### Data in this exercise
--- START ---

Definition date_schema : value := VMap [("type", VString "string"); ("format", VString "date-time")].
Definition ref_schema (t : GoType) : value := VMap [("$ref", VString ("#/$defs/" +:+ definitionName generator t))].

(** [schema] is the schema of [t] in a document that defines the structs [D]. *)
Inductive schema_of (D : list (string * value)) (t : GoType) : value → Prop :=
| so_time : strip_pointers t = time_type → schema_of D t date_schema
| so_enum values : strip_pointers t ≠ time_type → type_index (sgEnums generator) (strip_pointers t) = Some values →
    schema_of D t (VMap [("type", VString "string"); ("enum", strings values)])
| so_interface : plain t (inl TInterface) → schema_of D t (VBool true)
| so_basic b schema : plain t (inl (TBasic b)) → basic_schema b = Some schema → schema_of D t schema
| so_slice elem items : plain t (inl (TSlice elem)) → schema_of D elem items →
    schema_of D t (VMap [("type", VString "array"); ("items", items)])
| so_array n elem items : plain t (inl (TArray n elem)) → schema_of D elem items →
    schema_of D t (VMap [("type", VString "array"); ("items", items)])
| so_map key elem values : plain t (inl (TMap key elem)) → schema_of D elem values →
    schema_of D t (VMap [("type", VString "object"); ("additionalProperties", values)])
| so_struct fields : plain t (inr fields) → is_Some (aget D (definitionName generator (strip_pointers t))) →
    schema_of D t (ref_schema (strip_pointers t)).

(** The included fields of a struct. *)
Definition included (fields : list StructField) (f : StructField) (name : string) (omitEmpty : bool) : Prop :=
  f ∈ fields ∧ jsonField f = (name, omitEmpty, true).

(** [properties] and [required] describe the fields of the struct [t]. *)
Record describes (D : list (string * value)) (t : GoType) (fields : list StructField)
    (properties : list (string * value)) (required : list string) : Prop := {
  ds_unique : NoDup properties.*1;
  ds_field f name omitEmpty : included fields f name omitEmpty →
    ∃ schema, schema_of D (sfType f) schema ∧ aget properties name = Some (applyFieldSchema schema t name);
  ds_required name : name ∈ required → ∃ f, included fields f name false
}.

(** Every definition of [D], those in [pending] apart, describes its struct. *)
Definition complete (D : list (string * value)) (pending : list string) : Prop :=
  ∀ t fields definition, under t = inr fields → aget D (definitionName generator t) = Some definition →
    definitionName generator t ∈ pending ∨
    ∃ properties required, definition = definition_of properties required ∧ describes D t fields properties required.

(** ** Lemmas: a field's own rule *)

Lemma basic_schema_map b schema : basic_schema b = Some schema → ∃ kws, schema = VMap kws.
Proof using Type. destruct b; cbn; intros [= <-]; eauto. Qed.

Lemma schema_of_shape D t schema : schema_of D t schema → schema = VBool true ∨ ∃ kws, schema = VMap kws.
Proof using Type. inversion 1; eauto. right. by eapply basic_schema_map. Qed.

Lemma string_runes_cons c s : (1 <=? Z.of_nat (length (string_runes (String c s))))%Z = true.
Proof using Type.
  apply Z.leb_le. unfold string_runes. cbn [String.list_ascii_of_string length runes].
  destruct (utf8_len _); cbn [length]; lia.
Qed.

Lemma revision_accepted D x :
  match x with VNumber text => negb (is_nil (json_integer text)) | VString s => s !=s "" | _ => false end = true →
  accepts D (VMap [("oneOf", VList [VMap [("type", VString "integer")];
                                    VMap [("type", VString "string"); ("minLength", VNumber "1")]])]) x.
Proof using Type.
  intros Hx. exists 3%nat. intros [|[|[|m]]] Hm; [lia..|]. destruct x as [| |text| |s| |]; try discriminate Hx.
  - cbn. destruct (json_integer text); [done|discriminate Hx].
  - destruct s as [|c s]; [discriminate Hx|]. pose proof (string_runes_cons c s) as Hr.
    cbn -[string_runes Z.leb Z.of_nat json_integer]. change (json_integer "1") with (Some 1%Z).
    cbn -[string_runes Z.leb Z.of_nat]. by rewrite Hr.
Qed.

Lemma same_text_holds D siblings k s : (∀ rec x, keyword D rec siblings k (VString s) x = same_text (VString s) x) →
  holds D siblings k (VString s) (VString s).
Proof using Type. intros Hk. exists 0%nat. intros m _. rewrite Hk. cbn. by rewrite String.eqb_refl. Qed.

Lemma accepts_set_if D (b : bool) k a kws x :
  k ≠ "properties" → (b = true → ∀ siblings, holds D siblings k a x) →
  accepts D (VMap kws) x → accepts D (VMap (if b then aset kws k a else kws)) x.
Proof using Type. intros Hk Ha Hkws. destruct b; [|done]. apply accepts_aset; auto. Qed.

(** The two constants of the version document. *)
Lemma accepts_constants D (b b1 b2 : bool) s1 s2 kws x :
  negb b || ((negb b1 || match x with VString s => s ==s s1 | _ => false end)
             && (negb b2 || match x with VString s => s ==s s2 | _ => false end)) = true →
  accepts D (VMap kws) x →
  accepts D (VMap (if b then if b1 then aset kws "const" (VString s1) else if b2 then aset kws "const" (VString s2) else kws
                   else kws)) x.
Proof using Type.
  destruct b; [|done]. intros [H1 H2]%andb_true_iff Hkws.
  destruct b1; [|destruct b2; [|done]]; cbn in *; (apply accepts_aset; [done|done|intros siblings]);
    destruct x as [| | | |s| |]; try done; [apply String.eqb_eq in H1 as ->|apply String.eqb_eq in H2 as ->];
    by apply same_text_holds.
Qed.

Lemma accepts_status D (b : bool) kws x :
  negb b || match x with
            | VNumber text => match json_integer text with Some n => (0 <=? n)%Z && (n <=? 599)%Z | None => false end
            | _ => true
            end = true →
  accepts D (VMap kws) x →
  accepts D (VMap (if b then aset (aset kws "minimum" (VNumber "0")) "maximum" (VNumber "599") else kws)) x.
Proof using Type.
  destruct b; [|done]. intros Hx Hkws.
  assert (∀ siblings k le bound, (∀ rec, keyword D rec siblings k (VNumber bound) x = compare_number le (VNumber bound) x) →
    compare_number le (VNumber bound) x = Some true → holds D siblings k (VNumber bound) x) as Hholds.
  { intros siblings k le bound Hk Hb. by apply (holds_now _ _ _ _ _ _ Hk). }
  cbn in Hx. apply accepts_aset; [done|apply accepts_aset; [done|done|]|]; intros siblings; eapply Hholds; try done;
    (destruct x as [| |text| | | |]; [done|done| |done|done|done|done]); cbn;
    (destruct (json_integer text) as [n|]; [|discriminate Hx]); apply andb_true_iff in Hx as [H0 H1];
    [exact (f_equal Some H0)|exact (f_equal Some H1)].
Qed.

--- END ---
--- START ---

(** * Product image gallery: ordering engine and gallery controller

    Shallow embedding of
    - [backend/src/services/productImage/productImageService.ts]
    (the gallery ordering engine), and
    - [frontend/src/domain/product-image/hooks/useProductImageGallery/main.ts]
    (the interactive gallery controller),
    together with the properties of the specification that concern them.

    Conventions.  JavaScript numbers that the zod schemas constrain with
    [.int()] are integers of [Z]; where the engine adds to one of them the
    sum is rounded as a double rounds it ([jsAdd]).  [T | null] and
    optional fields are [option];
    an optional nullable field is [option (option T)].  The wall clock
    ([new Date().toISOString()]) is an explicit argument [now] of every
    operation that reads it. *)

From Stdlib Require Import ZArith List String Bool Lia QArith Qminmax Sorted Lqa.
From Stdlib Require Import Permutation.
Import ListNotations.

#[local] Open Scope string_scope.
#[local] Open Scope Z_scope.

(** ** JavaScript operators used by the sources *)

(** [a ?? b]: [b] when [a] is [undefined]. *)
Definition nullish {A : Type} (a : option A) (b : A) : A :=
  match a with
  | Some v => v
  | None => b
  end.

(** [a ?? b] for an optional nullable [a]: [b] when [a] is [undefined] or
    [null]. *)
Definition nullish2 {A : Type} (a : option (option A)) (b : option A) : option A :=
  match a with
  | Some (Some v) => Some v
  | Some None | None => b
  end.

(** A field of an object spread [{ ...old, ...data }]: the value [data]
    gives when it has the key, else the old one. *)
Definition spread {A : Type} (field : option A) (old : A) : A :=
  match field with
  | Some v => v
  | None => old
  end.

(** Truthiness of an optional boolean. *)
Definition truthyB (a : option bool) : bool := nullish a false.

--- END ---

### What the exercise asks
Filter these records, keeping every line where the word "optional" occurs.

### Result below
    optional fields are [option];
    an optional nullable field is [option (option T)].  The wall clock
(** [a ?? b] for an optional nullable [a]: [b] when [a] is [undefined] or
(** Truthiness of an optional boolean. *)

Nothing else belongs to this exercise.